Lemma exec_ext r : forall s k1 k2,
  (forall t, k1 t = k2 t) -> exec r s k1 = exec r s k2.
Proof.
  induction r as [|p|r1 IH1 r2 IH2|r1 IH1 r2 IH2|p|p|r1 IH1];
    intros s k1 k2 E; simpl.
  - apply E.
  - destruct s as [|c s]; [reflexivity|]. rewrite E. reflexivity.
  - apply IH1. intros t. apply IH2. exact E.
  - rewrite (IH1 s k1 k2 E), (IH2 s k1 k2 E). reflexivity.
  - apply star_ext, E.
  - destruct s as [|c s]; [reflexivity|].
    rewrite (star_ext p s k1 k2 E). reflexivity.
  - rewrite (IH1 s k1 k2 E), E. reflexivity.
Qed.

(** A successful run consumed a prefix [m] of the input. *)
Lemma star_inv p s k x :
  star p s k = Some x ->
  exists m rest, s = m ++ rest /\ k rest = Some x.
Proof.
  induction s as [|c s IH]; simpl.
  - intros H. exists [], []. auto.
  - destruct (p c).
    + destruct (star p s k) as [y|] eqn:E.
      * intros [= ->]. destruct (IH eq_refl) as (m & rest & -> & Hk).
        exists (c :: m), rest. auto.
      * intros H. exists [], (c :: s). auto.
    + intros H. exists [], (c :: s). auto.
Qed.

Lemma exec_inv r : forall s k x,
  exec r s k = Some x ->
  exists m rest, s = m ++ rest /\ k rest = Some x
                 /\ (nullable r = false -> m <> []).
Proof.
  induction r as [|p|r1 IH1 r2 IH2|r1 IH1 r2 IH2|p|p|r1 IH1];
    intros s k x; simpl.
  - intros H. exists [], s. auto.
  - destruct s as [|c s]; [discriminate|]. destruct (p c); [|discriminate].
    intros H. exists [c], s. auto.
  - intros H. apply IH1 in H. destruct H as (m1 & rest1 & -> & H & N1).
    apply IH2 in H. destruct H as (m2 & rest2 & -> & H & N2).
    exists (m1 ++ m2), rest2. rewrite <- app_assoc.
    repeat split; [exact H|]. intros N.
    apply andb_false_iff in N. destruct N as [N|N].
    + specialize (N1 N). destruct m1; [congruence | discriminate].
    + specialize (N2 N). destruct m2; [congruence|].
      destruct m1; discriminate.
  - destruct (exec r1 s k) as [y|] eqn:E.
    + intros [= ->]. apply IH1 in E.
      destruct E as (m & rest & -> & H & N). exists m, rest.
      repeat split; [exact H|]. intros N'.
      apply orb_false_iff in N'. apply N, N'.
    + intros H. apply IH2 in H.
      destruct H as (m & rest & -> & H & N). exists m, rest.
      repeat split; [exact H|]. intros N'.
      apply orb_false_iff in N'. apply N, N'.
  - intros H. apply star_inv in H. destruct H as (m & rest & -> & H).
    exists m, rest. repeat split; [exact H | discriminate].
  - destruct s as [|c s]; [discriminate|]. destruct (p c); [|discriminate].
    intros H. apply star_inv in H. destruct H as (m & rest & -> & H).
    exists (c :: m), rest. auto.
  - destruct (exec r1 s k) as [y|] eqn:E.
    + intros [= ->]. apply IH1 in E.
      destruct E as (m & rest & -> & H & N). exists m, rest.
      repeat split; [exact H | discriminate].
    + intros H. exists [], s. repeat split; [exact H | discriminate].
Qed.

(** A character the pattern rejects stops every match before it. *)
Lemma star_separator p c : p c = false -> forall x y k,
  star p (x ++ c :: y) k = star p x (fun t => k (t ++ c :: y)).
Proof.
  intros Hc x y k. induction x as [|a x IH]; simpl.
  - rewrite Hc. reflexivity.
  - rewrite IH. reflexivity.
Qed.

Lemma exec_separator r c : rejects r c = true -> forall x y k,
  exec r (x ++ c :: y) k = exec r x (fun t => k (t ++ c :: y)).
Proof.
  induction r as [|p|r1 IH1 r2 IH2|r1 IH1 r2 IH2|p|p|r1 IH1];
    simpl; intros Hc x y k.
  - reflexivity.
  - apply negb_true_iff in Hc.
    destruct x as [|a x]; simpl; [rewrite Hc|]; reflexivity.
  - apply andb_true_iff in Hc. destruct Hc as [H1 H2].
    rewrite IH1 by exact H1. apply exec_ext. intros t.
    apply IH2. exact H2.
  - apply andb_true_iff in Hc. destruct Hc as [H1 H2].
    rewrite IH1, IH2 by assumption. reflexivity.
  - apply negb_true_iff in Hc. apply star_separator. exact Hc.
  - apply negb_true_iff in Hc.
    destruct x as [|a x]; simpl; [rewrite Hc; reflexivity|].
    rewrite star_separator by exact Hc. reflexivity.
  - rewrite IH1 by exact Hc. reflexivity.
Qed.

Lemma exec_nil r k : nullable r = false -> exec r [] k = None.
Proof.
  revert k.
  induction r as [|p|r1 IH1 r2 IH2|r1 IH1 r2 IH2|p|p|r1 IH1];
    simpl; intros k N; try discriminate; try reflexivity.
  - apply andb_false_iff in N. destruct N as [N|N].
    + apply IH1, N.
    + destruct (exec r1 [] (fun s' => exec r2 s' k)) as [x|] eqn:E;
        [|reflexivity].
      apply exec_inv in E. destruct E as (m & rest & E & H & _).
      destruct m; [|discriminate]. destruct rest; [|discriminate].
      rewrite IH2 in H by exact N. discriminate.
  - apply orb_false_iff in N. destruct N as [N1 N2].
    rewrite IH1, IH2 by assumption. reflexivity.
Qed.
End Generic.
(** C9.  For a candidate with at least one attribute true, [decide]
    returns a boolean, and it returns the same boolean when the strategy
    holds any other correlations mapping: the correlation signal is printed
    and decides nothing. *)
Theorem correlations_decide_nothing (self : Scenario1Strategy F)
    (corr : gmap string (gmap string F)) (person : Person) (game_state : GameState F)
    (current_stats : Stats) (show_progress : bool) (w : World F) :
  (exists attr, attributes person !! attr = Some true) ->
  exists b : bool,
    decision_of (fst (decide self person game_state current_stats show_progress w)) = Ok b
    /\ decision_of (fst (decide (with_correlations self corr) person game_state
                                current_stats show_progress w)) = Ok b.
Proof.
  intros Ha. apply has_attribute_spec in Ha. unfold decide. rewrite Ha.
  cbn [with_correlations _constraints].
  destruct (admitted_count game_state >=? 1000); [by exists false|].
  destruct (len (admitted_people current_stats) =? 0); [by exists true|].
  destruct (negb (list_nonempty (_constraints self))).
  - destruct (list_nonempty (constraints game_state)); [|by exists true].
    destruct (agree_value _ _
                (decide_with_constraints_agree
                   (set_constraints self (constraints game_state)) corr person
                   current_stats show_progress (constraints game_state))) as [b E].
    exists b. destruct (E w w) as [E1 E2]. rewrite !bind_run.
    change (set_constraints (with_correlations self corr) (constraints game_state))
      with (with_correlations (set_constraints self (constraints game_state)) corr).
    destruct (decide_with_constraints (set_constraints self _) _ _ _ _ w) as [r1 w1].
    destruct (decide_with_constraints (with_correlations _ _) _ _ _ _ w) as [r2 w2].
    cbn [fst] in E1, E2. subst. by split.
  - destruct (agree_value _ _
                (decide_with_constraints_agree self corr person current_stats
                   show_progress (_constraints self))) as [b E].
    exists b. destruct (E w w) as [E1 E2]. rewrite !bind_run.
    destruct (decide_with_constraints self _ _ _ _ w) as [r1 w1].
    destruct (decide_with_constraints (with_correlations _ _) _ _ _ _ w) as [r2 w2].
    cbn [fst] in E1, E2. subst. by split.
Qed.

End PerQuota.

(* ===================================================================== *)
(** ** The tolerance schedule *)
(* ===================================================================== *)

Section ToleranceSchedule.
Local Open Scope Q_scope.








End ToleranceSchedule.

(* ===================================================================== *)
(** ** The no-attribute target *)
(* ===================================================================== *)

Section NoAttributeTarget.
Local Open Scope Q_scope.

Lemma clamp_target (x : Q) : 5 # 100 <= py_max (5 # 100) (py_min (8 # 10) x) <= 8 # 10.
Proof.
  unfold py_max, py_min. cbn [ltb Q_float]. q_cases; lra.
Qed.

(** C7.  With exactly two quotas, on attributes of frequency 0.5 each and
    of correlation 0, the estimated probability of having neither
    attribute is 0.25. *)
Theorem neither_of_two_independent (self : Scenario1Strategy Q) (quotaA quotaB : Constraint)
    (freqA freqB : Q) :
  _constraints self = [quotaA; quotaB] ->
  _relative_frequencies self !! attribute quotaA = Some freqA -> freqA == 5 # 10 ->
  _relative_frequencies self !! attribute quotaB = Some freqB -> freqB == 5 # 10 ->
  dict_get (dict_get (_correlations self) (attribute quotaA) ∅) (attribute quotaB) 0 == 0 ->
  _calculate_no_attributes_target_with_statistics self == 25 # 100.
Proof.
  intros Hc HA EA HB EB Hcorr.
  unfold _calculate_no_attributes_target_with_statistics.
  rewrite Hc, (dict_nonempty_lookup _ _ _ HA). cbn [list_nonempty negb orb map].
  revert Hcorr. cbn [dec Q_float].
  generalize (dict_get (dict_get (_correlations self) (attribute quotaA) ∅)
                       (attribute quotaB) 0).
  intros corr Hcorr.
  unfold dict_get. rewrite HA, HB.
  unfold py_max, py_min. cbn [ltb add sub mul div of_int dec Q_float].
  change (inject_Z 0) with 0. change (inject_Z 1) with 1.
  q_cases; nra.
Qed.

Lemma neither_of_two_independent_witness :
  _calculate_no_attributes_target_with_statistics (F:=Q) default_strategy == 25 # 100.
Proof.
  apply (neither_of_two_independent default_strategy
           {| attribute := "young"; min_count := 600 |}
           {| attribute := "well_dressed"; min_count := 600 |} (5 # 10) (5 # 10));
    reflexivity.
Defined.

(** The same estimate in binary64: every operation on the way is exact. *)
Example neither_of_two_independent_binary64 :
  _calculate_no_attributes_target_with_statistics (F:=float) default_strategy = 0.25%float.
Proof. vm_compute. reflexivity. Qed.

(** C10.  With frequencies available, two or more quotas give a target
    between 0.05 and 0.8; exactly one quota gives one minus the frequency
    of its attribute (0.5 when absent), unclamped, so the target is 0 when
    the frequency is 1 and 1 when it is 0. *)
Theorem no_attribute_target_range (self : Scenario1Strategy Q) :
  dict_nonempty (_relative_frequencies self) = true ->
  match _constraints self with
  | [] => True
  | [quota] =>
    let freq := dict_get (_relative_frequencies self) (attribute quota) (5 # 10) in
    _calculate_no_attributes_target_with_statistics self = 1 - freq
    /\ (freq == 1 -> _calculate_no_attributes_target_with_statistics self == 0)
    /\ (freq == 0 -> _calculate_no_attributes_target_with_statistics self == 1)
  | _ :: _ :: _ =>
    5 # 100 <= _calculate_no_attributes_target_with_statistics self <= 8 # 10
  end.
Proof.
  intros Hf. unfold _calculate_no_attributes_target_with_statistics. rewrite Hf.
  destruct (_constraints self) as [|c [|c' [|c'' cs]]]; cbn [list_nonempty negb orb map].
  - exact I.
  - cbn [sub dec Q_float]. split; [reflexivity | split; intros E; rewrite E; reflexivity].
  - apply clamp_target.
  - apply clamp_target.
Qed.

Lemma no_attribute_target_range_witness :
  (5 # 100 <= _calculate_no_attributes_target_with_statistics (F:=Q) default_strategy
   <= 8 # 10)
  /\ _calculate_no_attributes_target_with_statistics (F:=Q) (certain_strategy 1) == 0
  /\ _calculate_no_attributes_target_with_statistics (F:=Q) (certain_strategy 0) == 1.
Proof.
  split; [|split].
  - apply (no_attribute_target_range default_strategy). reflexivity.
  - apply (no_attribute_target_range (certain_strategy 1)); reflexivity.
  - apply (no_attribute_target_range (certain_strategy 0)); reflexivity.
Defined.

(** The two unclamped targets in binary64. *)
Example no_attribute_target_unclamped_binary64 :
  _calculate_no_attributes_target_with_statistics (F:=float) (certain_strategy 1%float)
  = 0%float
  /\ _calculate_no_attributes_target_with_statistics (F:=float) (certain_strategy 0%float)
     = 1%float.
Proof. split; vm_compute; reflexivity. Qed.

End NoAttributeTarget.

(* ===================================================================== *)
(** ** The under-representation check without a frequency *)
(* ===================================================================== *)

Section AbsentFrequency.
Context {F : Type} `{PyFloat F}.
Local Open Scope py_scope.


End AbsentFrequency.

Section AbsentFrequencyExact.
Local Open Scope Q_scope.




End AbsentFrequencyExact.

(* ===================================================================== *)
(** ** The gates of [decide] on concrete candidates *)
(* ===================================================================== *)

(** The first candidate of a session, nobody admitted yet, all attributes
    false, the random source yielding 0.9: the sub-policy draws against a
    rate of 0.3 and rejects.  The same happens when the runner plays the
    game, in exact arithmetic and in binary64. *)
Lemma first_empty_candidate_is_rejected :
  admitted_count (running (F:=Q) 0 (Some nobody)) = 0
  /\ admitted_people fresh_stats = []
  /\ (forall attr, attributes nobody !! attr <> Some true)
  /\ decision_of (fst (decide (F:=Q) default_strategy nobody (running 0 (Some nobody))
                              fresh_stats true (world_of (fun _ => 9 # 10) [])))
     = Ok false
  /\ decisions (fst (play (F:=Q) (constructed (20 # 100) (2 # 100) (1 # 10))
                          (fun _ => 9 # 10) empty_first_game 1))
     = Ok [false]
  /\ decisions (fst (play (F:=float) (constructed (dec 20 100) (dec 2 100) (dec 1 10))
                          (fun _ => dec 9 10) empty_first_game 1))
     = Ok [false].
Proof.
  split; [reflexivity|]. split; [reflexivity|].
  split; [apply no_attributes_spec; vm_compute; reflexivity|].
  repeat split; vm_compute; reflexivity.
Qed.

Lemma bootstrap_admits_attributed_candidate_witness :
  decide (F:=Q) default_strategy young_only (running 0 (Some young_only)) fresh_stats true
         (world_of (fun _ => 9 # 10) [])
  = (Ok (true, default_strategy), world_of (fun _ => 9 # 10) []).
Proof.
  apply (bootstrap_admits_attributed_candidate default_strategy young_only
           (running 0 (Some young_only)) fresh_stats true (world_of (fun _ => 9 # 10) [])).
  - reflexivity.
  - reflexivity.
  - exists "young". reflexivity.
Defined.

(** A candidate with no quota attribute but with [tall], after one
    admission: [decide] walks the quotas and admits, while the sub-policy,
    asked in the same state, rejects. *)
Lemma unconstrained_attribute_skips_sub_policy :
  Forall (fun quota => attributes tall_only !! attribute quota <> Some true)
         (_constraints (F:=Q) default_strategy)
  /\ attributes tall_only !! "tall" = Some true
  /\ fst (decide (F:=Q) default_strategy tall_only (running 1 (Some tall_only))
                 one_of_both true (world_of (fun _ => 9 # 10) []))
     = Ok (true, default_strategy)
  /\ fst (_decide_no_attributes_person (F:=Q) default_strategy 1 one_of_both true
                                       (world_of (fun _ => 9 # 10) []))
     = Ok false
  /\ decision_of (fst (decide (F:=float) default_strategy tall_only
                              (running 1 (Some tall_only)) one_of_both true
                              (world_of (fun _ => dec 9 10) [])))
     = Ok true
  /\ fst (_decide_no_attributes_person (F:=float) default_strategy 1 one_of_both true
                                       (world_of (fun _ => dec 9 10) []))
     = Ok false.
Proof.
  split; [repeat constructor; vm_compute; congruence|].
  repeat split; vm_compute; reflexivity.
Qed.

Lemma empty_candidate_delegates_witness :
  decide (F:=Q) default_strategy nobody (running 1 (Some nobody)) one_of_both true
         (world_of (fun _ => 9 # 10) [])
  = (decision ← _decide_no_attributes_person default_strategy 1 one_of_both true;
     mret (decision, default_strategy)) (world_of (fun _ => 9 # 10) []).
Proof.
  apply (empty_candidate_delegates default_strategy nobody (running 1 (Some nobody))
           one_of_both true (world_of (fun _ => 9 # 10) [])).
  - reflexivity.
  - apply no_attributes_spec. vm_compute. reflexivity.
Defined.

◆ ◆ ◆ ◆ ◆ ◆ ◆

[Exercise description]
Report every line of the material above in which "revert" appears.

[Your solution]
  revert k.
  revert Hcorr. cbn [dec Q_float].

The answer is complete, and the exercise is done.